Australia has a glory box approach to electric vehicles. We’re not going to do anything to accelerate EV supply, but we are going to prepare for them. This means installing thousands of charging stations that risk outnumbering the actual cars they intend to supply.
Why so coy on a popular technology? The Federal Government policy appears to be framed by four factors:
- not moving too far from its last dismissive views on EVs at the last election;
- tying in with a broader campaign narrative which is about choices not mandates;
- reflecting its internal polling on how ordinary/marginal electorate Australians feel about EVs, and;
- the difficulty of getting lots of EVs into Australia any time soon.
The global electric car market is taking off, with sales of 7 million EVs expected in 2021, up from 3.2 million in 2020. More than half of these are being produced in China and sold to its burgeoning middle class, as it positions itself as a global car marker in the 21st century. Europe is the other major market. Supply cannot keep up with demand as global OEMs look to vertically integrate their EV supply chains to secure supply of increasingly scare key components like batteries and ion vehicle software.
This hot market is driving white hot stock prices. Tesla shares recently plummeted 14 per cent. They’re now trading just north of $1,000 a share, with a market capitalisation valued at more than a trillion dollars. That’s still around six times bigger than Volkswagen yet they only sell 1 car for every 20 Volkswagens.
US based EV start up car company Rivian has just listed on Wall St, and already has amassed a market capitalisation of circa USD$120 billion. It has so far produced just 150 cars and has only two models. For reference, Ford has a market cap of USD$80 billion and has sold 350 million cars since it was founded.
The scale of these valuations suggests irrational exuberance, but at the same time investors see real value in the disruptive potential of these new businesses. EVs have great acceleration, most are being built to reach 300-500kms on a single charge, have a low cent of gravity meaning better handling, can be designed to be safer, and produce zero emissions if recharged by zero emissions electricity. In most aspects they are now better than conventional cars.
But they’re still naggingly expensive. The cost of EVs has been falling with scale and battery costs and increasing scale, but they remain, for now, a premium car purchase.

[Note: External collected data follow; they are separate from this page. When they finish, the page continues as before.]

Lemma cache_ok_create call w :
  cache_ok w -> cache_ok (snd (engine_create engine call w)).
Proof.
  intros Hok.
  destruct (engine_create_full engine call w) as (Hp & Hn & _ & _ & _ & Hc).
  destruct (engine_registers engine call w).
  - destruct Hok as (Hnd & Hall). unfold cache_ok. rewrite Hc, Hp. split.
    + apply NoDup_app;
        [exact Hnd | repeat constructor; intros []
        | intros x Hx [E | []]; subst x].
      rewrite Forall_forall in Hall. apply Hall in Hx.
      unfold allocated in Hx. lia.
    + apply Forall_app. split.
      * eapply Forall_impl; [| exact Hall]. unfold allocated.
        intros a Ha. rewrite Hn. lia.
      * repeat constructor. unfold allocated. rewrite Hn. lia.
  - apply (cache_ok_same w); [exact Hc | rewrite Hn; lia | exact Hok].
Qed.

Lemma cache_ok_rebuild_switch this w :
  allocated w this -> cache_ok w ->
  cache_ok (world_of (rebuild_switch engine this w)).
Proof.
  intros Ha Hok. unfold rebuild_switch. cbv zeta.
  destruct (source w this); try exact Hok;
    match goal with
    | |- context [engine_create engine ?c ?w0] =>
        pose proof (cache_ok_create c w0 Hok) as Hc;
        pose proof (engine_create_full engine c w0) as (_ & Hn & _);
        destruct (engine_create engine c w0) as [p w1]; cbn [snd] in Hc, Hn
    end;
    assert (Ha1 : allocated w1 this)
      by (unfold allocated in *; rewrite Hn; lia);
    cbn [world_of]; try exact Hc;
    try (now apply cache_ok_swap_then_ready).
  (* Dynamic is left *)
  apply (cache_ok_same (_swapAndDie p this false w1)).
  - unfold engine_updateDynamicTexture.
    now destruct (engine_dynamicReady engine _).
  - unfold engine_updateDynamicTexture.
    destruct (engine_dynamicReady engine _); apply Nat.le_refl.
  - apply (cache_ok_swap p this w1);
      [apply cache_swapAndDie | apply nextAddr_swapAndDie | exact Ha1 | exact Hc].
Qed.

Lemma cache_ok_rebuild this w :
  allocated w this -> cache_ok w ->
  cache_ok (world_of (_rebuild engine onRebuild this w)).
Proof.
  intros Ha Hok. unfold _rebuild, rebuild_recreate.
  assert (Hok0 : cache_ok (rebuild_reset this w)) by exact Hok.
  assert (Ha0 : allocated (rebuild_reset this w) this) by exact Ha.
  destruct (onRebuildCallback _); [| now apply cache_ok_rebuild_switch].
  unfold rebuild_custom. cbv zeta.
  set (data := onRebuild _ _ _).
  destruct (cache_alloc_all (data_created data) (rebuild_reset this w))
    as (Hc & Hn).
  set (w1 := alloc_all _ _) in *.
  assert (Hok1 : cache_ok w1) by now apply (cache_ok_same (rebuild_reset this w)).
  assert (Ha1 : allocated w1 this) by (unfold allocated in *; lia).
  destruct (data_isAsync data), (data_proxy data); cbn [world_of];
    try exact Hok1.
  now apply cache_ok_swap_then_ready.
Qed.

Lemma cache_ok_resume k arg w :
  allocated w (pending_this k) -> cache_ok w ->
  cache_ok (world_of (resume k arg w)).
Proof.
  intros Ha Hok. destruct (handler_proxy k arg) as [p |] eqn:E.
  - rewrite (resume_with_proxy k arg p w E).
    now apply cache_ok_swap_then_ready.
  - destruct k, arg; try discriminate E; cbn [resume world_of]; exact Hok.
Qed.

(** X18: a well-kept cache (existing descriptors only, none listed twice)
    stays well kept under every operation of the class on an existing
    descriptor: counting, disposal, resizing, construction, a transfer into
    it from any source, a rebuild on any path, and the completion of a
    rebuild. *)
Theorem X18_cache_invariant this w :
  cache_ok w -> allocated w this ->
  cache_ok (incrementReferences this w)
  /\ cache_ok (dispose this w)
  /\ (forall throws wd ht dp,
        cache_ok (world_of (updateSize engine throws this wd ht dp w)))
  /\ (forall src delay, cache_ok (snd (new_InternalTexture src delay w)))
  /\ (forall s swapAll, cache_ok (_swapAndDie s this swapAll w))
  /\ cache_ok (world_of (_rebuild engine onRebuild this w))
  /\ (forall k arg,
        pending_this k = this -> cache_ok (world_of (resume k arg w))).
Proof.
  intros Hok Ha.
  split; [exact Hok |]. split; [| split; [| split; [| split; [| split]]]].
  - apply (cache_ok_same w); [apply cache_dispose | | exact Hok].
    rewrite dispose_unfold. cbv zeta.
    destruct (references w this =? 1); apply Nat.le_refl.
  - intros throws wd ht dp. unfold updateSize. cbv zeta.
    destruct (throws this wd ht _ w); exact Hok.
  - intros src delay.
    destruct (new_InternalTexture_spec src delay w)
      as (_ & Hn & _ & _ & _ & Hc & _).
    apply (cache_ok_same w); [exact Hc | rewrite Hn; lia | exact Hok].
  - intros s swapAll. apply (cache_ok_swap s this w);
      [apply cache_swapAndDie | apply nextAddr_swapAndDie | exact Ha | exact Hok].
  - now apply cache_ok_rebuild.
  - intros k arg Hk. apply cache_ok_resume; [now rewrite Hk | exact Hok].
Qed.

End CacheInvariant.

(** X19: a rebuild in flight is not cancelled by a disposal.  When the
    descriptor is disposed before the handler runs, the handler still
    transfers the proxy into it: the descriptor ends with the proxy's
    handle and the handler's ready flag, with the count one lower than
    before the disposal and with no engine release beyond the disposal's
    own. *)
Theorem X19_disposed_then_completed k arg p w :
  handler_proxy k arg = Some p ->
  p <> pending_this k ->
  let this := pending_this k in
  let w1 := dispose this w in
  let w2 := world_of (resume k arg w1) in
  handle_of w2 this = handle_of w p
  /\ isReady (heap w2 this) = handler_ready k
  /\ references w2 this = references w this - 1
  /\ releases w2 this = releases w1 this
  /\ (references w this = 1 ->
      handle_of w1 this = None /\ references w2 this = 0).
Proof.
  intros Hp Hne. cbv zeta.
  rewrite (resume_with_proxy k arg p _ Hp). cbn [world_of].
  destruct (swap_then_ready_spec p (pending_this k) (handler_ready k)
              (dispose (pending_this k) w)) as (Hr & Hh & _).
  assert (Hrefs : references (swap_then_ready p (pending_this k)
                                (handler_ready k) (dispose (pending_this k) w))
                             (pending_this k)
                  = references w (pending_this k) - 1).
  { unfold references at 1. rewrite swap_then_ready_field by frame.
    apply references_dispose. }
  split; [| split; [exact Hr | split; [exact Hrefs | split]]].
  - rewrite Hh. unfold handle_of. now rewrite dispose_other.
  - apply releases_swap_then_ready.
  - intros H1. split; [| lia].
    rewrite handle_dispose, H1. reflexivity.
Qed.

(** ** Instances *)

Lemma X13_prefiltered_completes_empty_witness :
  let this := fst (one_texture CubePrefiltered) in
  let w := snd (one_texture CubePrefiltered) in
  let o := _rebuild loading_engine no_callbacks this w in
  let w2 := world_of (resume (OnPrefilteredLoad this) None (world_of o)) in
  allocated w this
  /\ source w this = CubePrefiltered
  /\ onRebuildCallback (heap w this) = None
  /\ isReady (heap w2 this) = true
  /\ handle_of w2 this = Some 0%nat
  /\ cache w2 = [1%nat].
Proof.
  destruct (X13_prefiltered_completes_empty loading_engine no_callbacks
              (fst (one_texture CubePrefiltered))
              (snd (one_texture CubePrefiltered))
              (one_texture_allocated CubePrefiltered) eq_refl eq_refl)
    as (_ & Hr & Hh & _ & _).
  cbv zeta. split; [apply one_texture_allocated |].
  split; [reflexivity |]. split; [reflexivity |].
  split; [exact Hr |]. split; [exact Hh | reflexivity].
Defined.

Lemma X14_rebuild_dynamic_witness :
  let this := fst (one_texture Dynamic) in
  let w := snd (one_texture Dynamic) in
  let o := _rebuild loading_engine no_callbacks this w in
  allocated w this
  /\ source w this = Dynamic
  /\ onRebuildCallback (heap w this) = None
  /\ pending_of o = None
  /\ handle_of (world_of o) this = Some 42%nat
  /\ isReady (heap (world_of o) this) = true.
Proof.
  destruct (X14_rebuild_dynamic loading_engine no_callbacks
              (fst (one_texture Dynamic)) (snd (one_texture Dynamic))
              (one_texture_allocated Dynamic) eq_refl eq_refl)
    as (call & ws & Ho & _ & _ & _ & Hh & _).
  cbv zeta. split; [apply one_texture_allocated |].
  split; [reflexivity |]. split; [reflexivity |].
  split; [now rewrite Ho |]. split; [reflexivity | reflexivity].
Defined.

Lemma with_callback_allocated :
  allocated (snd with_callback) (fst with_callback).
Proof. unfold allocated. change (0 < 1)%nat. lia. Qed.

Lemma X15_rebuild_custom_witness :
  let this := fst with_callback in
  let w := snd with_callback in
  let o := _rebuild plain_engine proxy_callbacks this w in
  allocated w this
  /\ onRebuildCallback (heap w this) = Some 0%nat
  /\ creates (world_of o) = creates w
  /\ isReady (heap (world_of o) this) = true
  /\ handle_of (world_of o) this = Some 7%nat.
Proof.
  destruct (X15_rebuild_custom plain_engine proxy_callbacks 0%nat
              (fst with_callback) (snd with_callback)
              with_callback_allocated eq_refl)
    as (Hc & _).
  cbv zeta. split; [apply with_callback_allocated |].
  split; [reflexivity |]. split; [exact Hc |].
  split; reflexivity.
Defined.

Lemma X16_rebuild_keeps_geometry_witness :
  let this := fst (one_texture Raw) in
  let w := world_of (updateSize plain_engine resize_ok this 4 4 None
                       (snd (one_texture Raw))) in
  let o := _rebuild loading_engine no_callbacks this w in
  allocated w this
  /\ geometry (heap w this) = (4, 4, 1, (4, 4, 1), 16)
  /\ geometry (heap (world_of o) this) = geometry (heap w this).
Proof.
  assert (Ha : allocated
                 (world_of
                    (updateSize plain_engine resize_ok (fst (one_texture Raw))
                       4 4 None (snd (one_texture Raw))))
                 (fst (one_texture Raw))).
  { unfold allocated. change (0 < 1)%nat. lia. }
  destruct (X16_rebuild_keeps_geometry loading_engine no_callbacks
              (fst (one_texture Raw)) _ (fst (one_texture Raw)) Ha)
    as (Hg & _).
  cbv zeta. split; [exact Ha |]. split; [reflexivity | exact Hg].
Defined.

Lemma X18_cache_invariant_witness :
  cache_ok two_textures
  /\ allocated two_textures 0%nat
  /\ cache_ok (dispose 0%nat two_textures)
  /\ cache_ok (_swapAndDie 1%nat 0%nat true two_textures)
  /\ cache_ok (world_of (_rebuild loading_engine no_callbacks 0%nat two_textures)).
Proof.
  assert (Ha : allocated two_textures 0%nat).
  { unfold allocated. change (0 < 2)%nat. lia. }
  destruct (X18_cache_invariant loading_engine no_callbacks 0%nat two_textures
              two_textures_cache_ok Ha)
    as (_ & Hd & _ & _ & Hs & Hr & _).
  split; [apply two_textures_cache_ok |]. split; [exact Ha |].
  split; [exact Hd |]. split; [apply Hs | exact Hr].
Defined.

The premium sticker may help explain the Federal Government’s careful political reposition on EV policy. In the 2019 election the government was more dismissive of the technology. The Prime Minister said an EV couldn’t tow a trailer.
To come back from there without making it look like a complete flip-flop required a tone of cautious optimism. The new message is nuanced: electric cars look ok, if you can afford on. We’ll let you decide and we won’t make you buy one.
This fits neatly with the government’s broader climate narrative. Choices, not mandates. Technology not taxes. Targets without policies. All carrots, no sticks. And the sub-text is clear. Anything that looks like a stick from the Opposition will be pounced upon and attacked.
In practical terms the Future Fuel Strategy will spend $250m to build EV charging stations for heavy commercial vehicles, passenger cars and households. That translates to chargers installed in 400 businesses, 50,000 households and 1,000 public charging stations. This is then rather ambitiously projected to result in EVs comprising 30 per cent of new car sales by 2030.
In fairness, this is not just a lack of political will. It’s a lack of EVs. On top of a chip shortage which is slowing production of all types of cars there is a looming battery shortage, driven by scarcity of key inputs like nickel,lithium and cobalt.
EV incentives in other economies, particularly Europe, are diverting potential EVs from reaching the relatively small Australian market. The EU has mandatory carbon targets for cars which employ a trading mechanism, with car companies required to meet low emissions targets based on the performance of their total car sales. If a car company is over, it needs to buy credits created by very low and zero emissions vehicles like EVs. Credits is a multi-million dollar earner for EV manufacturers. This year Tesla earned USD$279 million just from selling regulatory credits.
EVs sold in Europe earn a regulatory premium worth as much as $26,000 per car on top of their sticker price. Car companies selling into Europe are diverting every EV they can into that market to avoid paying multi-million euro carbon penalties or to make super-normal profits on super credits.
The high price of the credits reflects tough EU emissions standards, resulting in scarcity pricing of EVs. If there was an abundance of EVs then credits would be cheaper and more of them would turn up in Australian showrooms.
This is why there are no Volkswagen ID.3s or Renault Zoes coming to Australia, even though they are top selling European EVs. It would take an extremely generous federal government subsidy to disrupt this.
Scrapping the luxury car tax would help, and it would be useful to take a national approach to road user charges and to signal tighter emissions requirements. But that’s not going to fit in the current political narrative.
The most successful EV markets in the world are city based – San Jose, Oslo, London, San Francisco, Shanghai, Beijing, Tokyo and Kyoto among them. All created a critical mass of EVs by developing local infrastructure and national or state based incentive schemes to accelerate and normalise the market.
The problem Australia faces now is getting its hands on this critical mass of hundreds of thousands of EVs. It’s frustrating for car retailers in Australia and would-be consumers. Solving that may be outside the remit of state or federal governments until global supply opens up later this decade.